### Description of the task
Each line from the one containing "[[0, UINPUT_AXIS_MAX]] exactly" through the last line of the data below is to be written out verbatim, and nothing more.

Recorded data:

[Start of Attachment]

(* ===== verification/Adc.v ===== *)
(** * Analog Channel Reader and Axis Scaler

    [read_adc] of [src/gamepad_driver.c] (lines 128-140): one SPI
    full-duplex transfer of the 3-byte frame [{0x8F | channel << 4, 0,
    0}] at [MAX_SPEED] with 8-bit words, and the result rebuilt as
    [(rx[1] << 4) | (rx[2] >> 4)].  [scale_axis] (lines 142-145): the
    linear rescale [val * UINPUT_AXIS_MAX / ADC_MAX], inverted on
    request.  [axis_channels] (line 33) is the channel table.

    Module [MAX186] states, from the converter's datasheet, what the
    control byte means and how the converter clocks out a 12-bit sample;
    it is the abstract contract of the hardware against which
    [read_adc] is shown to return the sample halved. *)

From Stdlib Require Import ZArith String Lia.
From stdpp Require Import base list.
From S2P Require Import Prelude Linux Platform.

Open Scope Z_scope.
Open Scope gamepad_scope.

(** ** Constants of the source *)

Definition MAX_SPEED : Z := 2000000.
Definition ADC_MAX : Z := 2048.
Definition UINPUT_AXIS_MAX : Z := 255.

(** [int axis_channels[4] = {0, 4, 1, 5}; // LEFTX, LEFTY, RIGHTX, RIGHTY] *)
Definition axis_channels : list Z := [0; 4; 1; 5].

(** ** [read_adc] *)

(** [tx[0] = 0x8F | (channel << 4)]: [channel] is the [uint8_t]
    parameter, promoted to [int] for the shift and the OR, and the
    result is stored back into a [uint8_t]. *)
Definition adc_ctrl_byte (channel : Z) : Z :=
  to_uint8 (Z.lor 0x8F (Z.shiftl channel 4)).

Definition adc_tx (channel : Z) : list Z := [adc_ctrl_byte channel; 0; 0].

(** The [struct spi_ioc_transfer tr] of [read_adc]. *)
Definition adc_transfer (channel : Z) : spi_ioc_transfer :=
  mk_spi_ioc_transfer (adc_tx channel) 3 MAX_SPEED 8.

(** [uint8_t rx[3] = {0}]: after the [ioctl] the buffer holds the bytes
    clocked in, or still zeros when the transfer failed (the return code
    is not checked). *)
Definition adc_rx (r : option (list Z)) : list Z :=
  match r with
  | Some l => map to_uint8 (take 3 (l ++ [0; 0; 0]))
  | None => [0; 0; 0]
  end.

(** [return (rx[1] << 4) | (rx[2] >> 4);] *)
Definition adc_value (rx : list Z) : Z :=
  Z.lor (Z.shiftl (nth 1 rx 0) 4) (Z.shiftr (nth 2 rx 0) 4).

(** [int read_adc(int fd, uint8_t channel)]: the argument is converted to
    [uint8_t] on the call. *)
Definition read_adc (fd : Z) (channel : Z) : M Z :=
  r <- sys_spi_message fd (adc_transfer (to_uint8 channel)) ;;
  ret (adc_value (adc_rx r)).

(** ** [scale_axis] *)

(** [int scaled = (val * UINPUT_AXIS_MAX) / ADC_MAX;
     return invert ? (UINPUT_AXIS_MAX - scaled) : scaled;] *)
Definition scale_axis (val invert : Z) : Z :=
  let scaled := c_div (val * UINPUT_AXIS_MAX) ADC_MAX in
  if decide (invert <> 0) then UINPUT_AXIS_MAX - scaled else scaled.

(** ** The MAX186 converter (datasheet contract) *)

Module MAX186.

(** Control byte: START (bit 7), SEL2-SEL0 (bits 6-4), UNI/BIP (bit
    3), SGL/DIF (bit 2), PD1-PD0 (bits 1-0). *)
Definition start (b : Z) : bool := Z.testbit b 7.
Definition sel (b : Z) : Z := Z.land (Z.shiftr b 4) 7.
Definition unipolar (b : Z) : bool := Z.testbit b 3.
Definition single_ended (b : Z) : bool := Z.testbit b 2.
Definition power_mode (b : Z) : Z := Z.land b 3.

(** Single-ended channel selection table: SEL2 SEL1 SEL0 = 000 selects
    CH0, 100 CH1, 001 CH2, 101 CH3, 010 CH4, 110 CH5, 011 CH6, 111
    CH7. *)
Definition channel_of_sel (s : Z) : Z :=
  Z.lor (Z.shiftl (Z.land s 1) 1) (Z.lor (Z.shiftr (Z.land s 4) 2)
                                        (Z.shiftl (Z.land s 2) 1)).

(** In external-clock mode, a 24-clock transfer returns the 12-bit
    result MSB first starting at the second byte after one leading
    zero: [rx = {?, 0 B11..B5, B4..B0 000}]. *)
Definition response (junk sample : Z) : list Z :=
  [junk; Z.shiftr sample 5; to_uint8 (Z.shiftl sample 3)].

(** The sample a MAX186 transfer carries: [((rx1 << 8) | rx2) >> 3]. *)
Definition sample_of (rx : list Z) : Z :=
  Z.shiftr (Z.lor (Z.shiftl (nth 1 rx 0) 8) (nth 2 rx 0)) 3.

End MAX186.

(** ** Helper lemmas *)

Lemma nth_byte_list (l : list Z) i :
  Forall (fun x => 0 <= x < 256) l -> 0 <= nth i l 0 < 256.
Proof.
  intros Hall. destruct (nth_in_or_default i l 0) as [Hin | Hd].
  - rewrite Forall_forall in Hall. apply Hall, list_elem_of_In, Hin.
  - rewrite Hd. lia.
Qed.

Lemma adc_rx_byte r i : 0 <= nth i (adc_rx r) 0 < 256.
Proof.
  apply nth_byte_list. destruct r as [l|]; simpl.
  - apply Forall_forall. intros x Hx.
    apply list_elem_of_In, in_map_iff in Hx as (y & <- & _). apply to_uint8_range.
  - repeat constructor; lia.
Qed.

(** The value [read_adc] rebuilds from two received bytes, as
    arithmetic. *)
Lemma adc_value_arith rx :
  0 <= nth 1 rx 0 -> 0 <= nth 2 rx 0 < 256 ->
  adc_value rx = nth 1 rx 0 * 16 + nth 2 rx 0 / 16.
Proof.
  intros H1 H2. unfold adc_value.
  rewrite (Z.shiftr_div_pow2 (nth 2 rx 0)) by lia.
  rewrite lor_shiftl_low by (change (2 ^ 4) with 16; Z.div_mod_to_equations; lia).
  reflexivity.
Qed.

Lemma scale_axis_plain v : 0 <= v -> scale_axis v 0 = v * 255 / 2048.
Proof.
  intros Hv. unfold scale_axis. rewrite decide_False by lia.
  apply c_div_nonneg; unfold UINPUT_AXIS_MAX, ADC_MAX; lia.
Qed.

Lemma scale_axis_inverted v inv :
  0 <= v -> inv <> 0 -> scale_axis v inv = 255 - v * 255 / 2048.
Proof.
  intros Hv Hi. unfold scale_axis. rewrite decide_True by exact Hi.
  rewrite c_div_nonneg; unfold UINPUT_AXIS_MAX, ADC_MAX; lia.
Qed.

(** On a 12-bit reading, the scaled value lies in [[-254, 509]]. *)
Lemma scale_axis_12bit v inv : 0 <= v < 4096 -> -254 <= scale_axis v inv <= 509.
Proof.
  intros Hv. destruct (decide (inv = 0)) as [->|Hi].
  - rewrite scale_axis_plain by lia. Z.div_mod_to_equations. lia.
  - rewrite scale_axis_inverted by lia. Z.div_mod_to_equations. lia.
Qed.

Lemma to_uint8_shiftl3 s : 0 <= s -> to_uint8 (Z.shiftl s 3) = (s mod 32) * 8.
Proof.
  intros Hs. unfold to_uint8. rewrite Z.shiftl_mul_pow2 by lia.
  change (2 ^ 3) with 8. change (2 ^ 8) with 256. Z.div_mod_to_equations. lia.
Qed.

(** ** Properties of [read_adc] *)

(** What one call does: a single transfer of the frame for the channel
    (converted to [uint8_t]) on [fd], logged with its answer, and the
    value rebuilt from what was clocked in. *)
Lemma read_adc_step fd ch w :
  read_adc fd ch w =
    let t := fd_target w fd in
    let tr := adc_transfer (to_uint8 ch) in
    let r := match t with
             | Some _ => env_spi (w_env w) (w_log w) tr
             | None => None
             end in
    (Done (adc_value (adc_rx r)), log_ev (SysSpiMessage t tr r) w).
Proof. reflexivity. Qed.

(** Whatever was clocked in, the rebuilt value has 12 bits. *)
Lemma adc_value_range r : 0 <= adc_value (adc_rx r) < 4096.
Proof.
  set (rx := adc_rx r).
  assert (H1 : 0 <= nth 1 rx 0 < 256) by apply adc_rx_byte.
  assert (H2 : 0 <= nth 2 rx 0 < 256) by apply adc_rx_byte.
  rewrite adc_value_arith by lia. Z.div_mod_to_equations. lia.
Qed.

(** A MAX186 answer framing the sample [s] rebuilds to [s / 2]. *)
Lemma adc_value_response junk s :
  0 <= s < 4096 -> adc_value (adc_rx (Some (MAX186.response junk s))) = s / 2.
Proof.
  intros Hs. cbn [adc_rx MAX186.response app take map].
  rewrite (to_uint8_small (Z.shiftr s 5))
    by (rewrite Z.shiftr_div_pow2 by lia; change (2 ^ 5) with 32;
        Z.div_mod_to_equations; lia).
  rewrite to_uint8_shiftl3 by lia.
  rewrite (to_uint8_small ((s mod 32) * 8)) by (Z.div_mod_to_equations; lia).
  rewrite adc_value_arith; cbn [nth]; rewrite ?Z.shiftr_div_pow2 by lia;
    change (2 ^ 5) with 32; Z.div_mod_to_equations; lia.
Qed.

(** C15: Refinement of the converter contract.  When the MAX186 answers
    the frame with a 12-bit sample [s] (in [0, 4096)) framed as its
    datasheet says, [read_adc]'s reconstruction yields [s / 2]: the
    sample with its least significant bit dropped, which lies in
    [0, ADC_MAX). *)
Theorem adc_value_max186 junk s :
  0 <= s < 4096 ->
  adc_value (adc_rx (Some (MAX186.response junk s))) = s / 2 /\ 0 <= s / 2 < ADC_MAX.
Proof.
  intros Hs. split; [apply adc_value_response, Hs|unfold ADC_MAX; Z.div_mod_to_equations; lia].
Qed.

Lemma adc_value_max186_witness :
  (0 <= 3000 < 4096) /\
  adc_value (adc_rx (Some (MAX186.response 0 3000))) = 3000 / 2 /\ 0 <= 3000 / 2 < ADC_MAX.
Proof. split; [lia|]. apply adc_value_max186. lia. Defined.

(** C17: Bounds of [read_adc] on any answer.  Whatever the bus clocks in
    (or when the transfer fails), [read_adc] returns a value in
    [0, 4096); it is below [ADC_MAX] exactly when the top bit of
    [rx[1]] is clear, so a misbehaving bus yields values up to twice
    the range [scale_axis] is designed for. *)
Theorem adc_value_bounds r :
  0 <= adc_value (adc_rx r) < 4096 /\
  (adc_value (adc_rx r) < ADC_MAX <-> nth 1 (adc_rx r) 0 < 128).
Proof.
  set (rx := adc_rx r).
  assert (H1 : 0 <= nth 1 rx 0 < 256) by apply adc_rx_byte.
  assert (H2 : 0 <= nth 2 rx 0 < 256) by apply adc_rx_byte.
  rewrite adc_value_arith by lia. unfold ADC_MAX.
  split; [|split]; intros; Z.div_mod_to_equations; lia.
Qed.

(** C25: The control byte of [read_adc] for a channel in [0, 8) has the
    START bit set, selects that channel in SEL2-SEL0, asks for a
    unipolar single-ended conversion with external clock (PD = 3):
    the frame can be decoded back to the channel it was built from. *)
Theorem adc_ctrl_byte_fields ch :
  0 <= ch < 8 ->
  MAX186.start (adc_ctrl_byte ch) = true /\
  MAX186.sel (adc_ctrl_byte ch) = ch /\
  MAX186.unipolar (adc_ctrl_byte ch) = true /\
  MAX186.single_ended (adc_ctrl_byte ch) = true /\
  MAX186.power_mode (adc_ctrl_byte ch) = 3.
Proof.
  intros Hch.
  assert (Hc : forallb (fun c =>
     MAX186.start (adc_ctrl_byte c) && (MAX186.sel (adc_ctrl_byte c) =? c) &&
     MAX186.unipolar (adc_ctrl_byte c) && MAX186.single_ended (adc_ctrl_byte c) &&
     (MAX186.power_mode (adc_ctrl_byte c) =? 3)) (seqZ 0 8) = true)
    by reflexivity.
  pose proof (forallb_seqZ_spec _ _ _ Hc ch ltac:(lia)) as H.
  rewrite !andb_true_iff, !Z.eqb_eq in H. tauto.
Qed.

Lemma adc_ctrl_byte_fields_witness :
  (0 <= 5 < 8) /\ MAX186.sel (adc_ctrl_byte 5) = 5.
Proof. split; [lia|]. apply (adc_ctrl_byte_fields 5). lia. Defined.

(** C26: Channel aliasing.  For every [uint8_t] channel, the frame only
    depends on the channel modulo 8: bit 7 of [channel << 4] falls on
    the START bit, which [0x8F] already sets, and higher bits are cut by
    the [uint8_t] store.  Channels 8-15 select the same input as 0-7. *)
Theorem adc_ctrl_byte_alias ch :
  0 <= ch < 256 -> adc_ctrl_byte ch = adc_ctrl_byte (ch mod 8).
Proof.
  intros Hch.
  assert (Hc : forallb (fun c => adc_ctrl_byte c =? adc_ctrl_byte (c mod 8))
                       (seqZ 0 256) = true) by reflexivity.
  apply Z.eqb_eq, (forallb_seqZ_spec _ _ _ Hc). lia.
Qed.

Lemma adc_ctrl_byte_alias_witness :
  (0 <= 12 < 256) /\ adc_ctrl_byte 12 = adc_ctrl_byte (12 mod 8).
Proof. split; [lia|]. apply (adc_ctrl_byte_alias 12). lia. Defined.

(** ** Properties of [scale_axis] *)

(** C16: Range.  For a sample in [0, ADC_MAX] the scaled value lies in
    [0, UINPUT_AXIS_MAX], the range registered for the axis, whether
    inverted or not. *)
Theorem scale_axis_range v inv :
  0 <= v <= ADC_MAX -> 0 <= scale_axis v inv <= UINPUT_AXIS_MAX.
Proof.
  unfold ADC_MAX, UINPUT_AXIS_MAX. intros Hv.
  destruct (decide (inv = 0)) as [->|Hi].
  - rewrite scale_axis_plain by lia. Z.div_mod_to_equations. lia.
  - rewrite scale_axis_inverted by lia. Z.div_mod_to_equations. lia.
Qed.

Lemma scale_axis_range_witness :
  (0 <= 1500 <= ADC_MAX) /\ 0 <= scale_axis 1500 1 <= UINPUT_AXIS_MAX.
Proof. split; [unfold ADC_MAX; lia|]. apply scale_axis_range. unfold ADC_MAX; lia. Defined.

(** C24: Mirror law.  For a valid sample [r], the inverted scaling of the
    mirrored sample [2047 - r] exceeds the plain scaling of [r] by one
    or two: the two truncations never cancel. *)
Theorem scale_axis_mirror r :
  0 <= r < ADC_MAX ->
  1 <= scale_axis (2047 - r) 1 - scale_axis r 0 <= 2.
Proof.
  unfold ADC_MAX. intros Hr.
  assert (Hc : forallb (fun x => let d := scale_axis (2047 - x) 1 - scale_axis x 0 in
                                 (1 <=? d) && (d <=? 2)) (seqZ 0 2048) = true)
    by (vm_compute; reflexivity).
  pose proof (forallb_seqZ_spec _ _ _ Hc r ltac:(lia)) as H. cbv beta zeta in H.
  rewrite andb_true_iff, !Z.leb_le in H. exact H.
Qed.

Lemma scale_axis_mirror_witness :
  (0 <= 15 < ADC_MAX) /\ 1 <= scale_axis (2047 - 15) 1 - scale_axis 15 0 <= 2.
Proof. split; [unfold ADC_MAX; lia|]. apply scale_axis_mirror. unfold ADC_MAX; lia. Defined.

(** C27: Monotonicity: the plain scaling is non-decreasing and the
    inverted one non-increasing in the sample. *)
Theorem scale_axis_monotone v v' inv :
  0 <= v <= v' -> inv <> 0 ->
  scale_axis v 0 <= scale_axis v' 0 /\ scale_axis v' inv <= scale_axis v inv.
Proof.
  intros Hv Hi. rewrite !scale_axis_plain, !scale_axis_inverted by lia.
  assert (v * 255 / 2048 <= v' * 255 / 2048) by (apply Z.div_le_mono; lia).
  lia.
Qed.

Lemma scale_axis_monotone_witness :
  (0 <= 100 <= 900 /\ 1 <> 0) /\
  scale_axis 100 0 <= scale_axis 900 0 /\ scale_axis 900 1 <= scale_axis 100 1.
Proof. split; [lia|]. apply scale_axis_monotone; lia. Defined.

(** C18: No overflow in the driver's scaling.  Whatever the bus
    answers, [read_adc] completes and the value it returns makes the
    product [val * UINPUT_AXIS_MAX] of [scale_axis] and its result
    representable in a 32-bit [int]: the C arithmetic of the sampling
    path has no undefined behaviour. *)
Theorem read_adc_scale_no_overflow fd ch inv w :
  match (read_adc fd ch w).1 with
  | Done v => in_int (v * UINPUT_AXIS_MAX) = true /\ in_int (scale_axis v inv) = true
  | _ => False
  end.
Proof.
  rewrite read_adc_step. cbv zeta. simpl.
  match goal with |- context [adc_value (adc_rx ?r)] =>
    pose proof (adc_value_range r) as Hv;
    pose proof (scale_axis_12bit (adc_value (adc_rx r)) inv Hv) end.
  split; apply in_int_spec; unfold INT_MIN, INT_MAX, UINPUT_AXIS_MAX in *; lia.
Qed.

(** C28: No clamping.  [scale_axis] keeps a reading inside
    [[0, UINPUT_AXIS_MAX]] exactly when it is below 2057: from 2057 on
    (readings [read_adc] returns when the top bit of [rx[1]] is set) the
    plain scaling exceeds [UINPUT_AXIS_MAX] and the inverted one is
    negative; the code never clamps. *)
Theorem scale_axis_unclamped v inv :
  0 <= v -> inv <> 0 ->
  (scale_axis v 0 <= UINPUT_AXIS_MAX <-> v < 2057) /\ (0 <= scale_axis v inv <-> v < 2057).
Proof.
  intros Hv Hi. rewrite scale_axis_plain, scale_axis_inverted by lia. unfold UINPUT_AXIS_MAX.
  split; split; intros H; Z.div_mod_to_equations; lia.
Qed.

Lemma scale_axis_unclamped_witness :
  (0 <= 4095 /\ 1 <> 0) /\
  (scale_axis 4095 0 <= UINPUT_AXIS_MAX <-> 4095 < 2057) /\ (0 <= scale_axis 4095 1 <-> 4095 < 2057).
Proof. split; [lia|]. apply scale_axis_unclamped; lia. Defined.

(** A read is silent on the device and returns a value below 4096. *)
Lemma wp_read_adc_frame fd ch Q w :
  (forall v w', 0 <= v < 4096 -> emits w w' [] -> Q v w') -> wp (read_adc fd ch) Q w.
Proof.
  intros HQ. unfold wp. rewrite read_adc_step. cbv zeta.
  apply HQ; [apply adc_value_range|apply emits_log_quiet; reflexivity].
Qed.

[End of Attachment]

### Reply
    [[0, UINPUT_AXIS_MAX]] exactly when it is below 2057: from 2057 on
    (readings [read_adc] returns when the top bit of [rx[1]] is set) the
    plain scaling exceeds [UINPUT_AXIS_MAX] and the inverted one is
    negative; the code never clamps. *)
Theorem scale_axis_unclamped v inv :
  0 <= v -> inv <> 0 ->
  (scale_axis v 0 <= UINPUT_AXIS_MAX <-> v < 2057) /\ (0 <= scale_axis v inv <-> v < 2057).
Proof.
  intros Hv Hi. rewrite scale_axis_plain, scale_axis_inverted by lia. unfold UINPUT_AXIS_MAX.
  split; split; intros H; Z.div_mod_to_equations; lia.
Qed.

Lemma scale_axis_unclamped_witness :
  (0 <= 4095 /\ 1 <> 0) /\
  (scale_axis 4095 0 <= UINPUT_AXIS_MAX <-> 4095 < 2057) /\ (0 <= scale_axis 4095 1 <-> 4095 < 2057).
Proof. split; [lia|]. apply scale_axis_unclamped; lia. Defined.

(** A read is silent on the device and returns a value below 4096. *)
Lemma wp_read_adc_frame fd ch Q w :
  (forall v w', 0 <= v < 4096 -> emits w w' [] -> Q v w') -> wp (read_adc fd ch) Q w.
Proof.
  intros HQ. unfold wp. rewrite read_adc_step. cbv zeta.
  apply HQ; [apply adc_value_range|apply emits_log_quiet; reflexivity].
Qed.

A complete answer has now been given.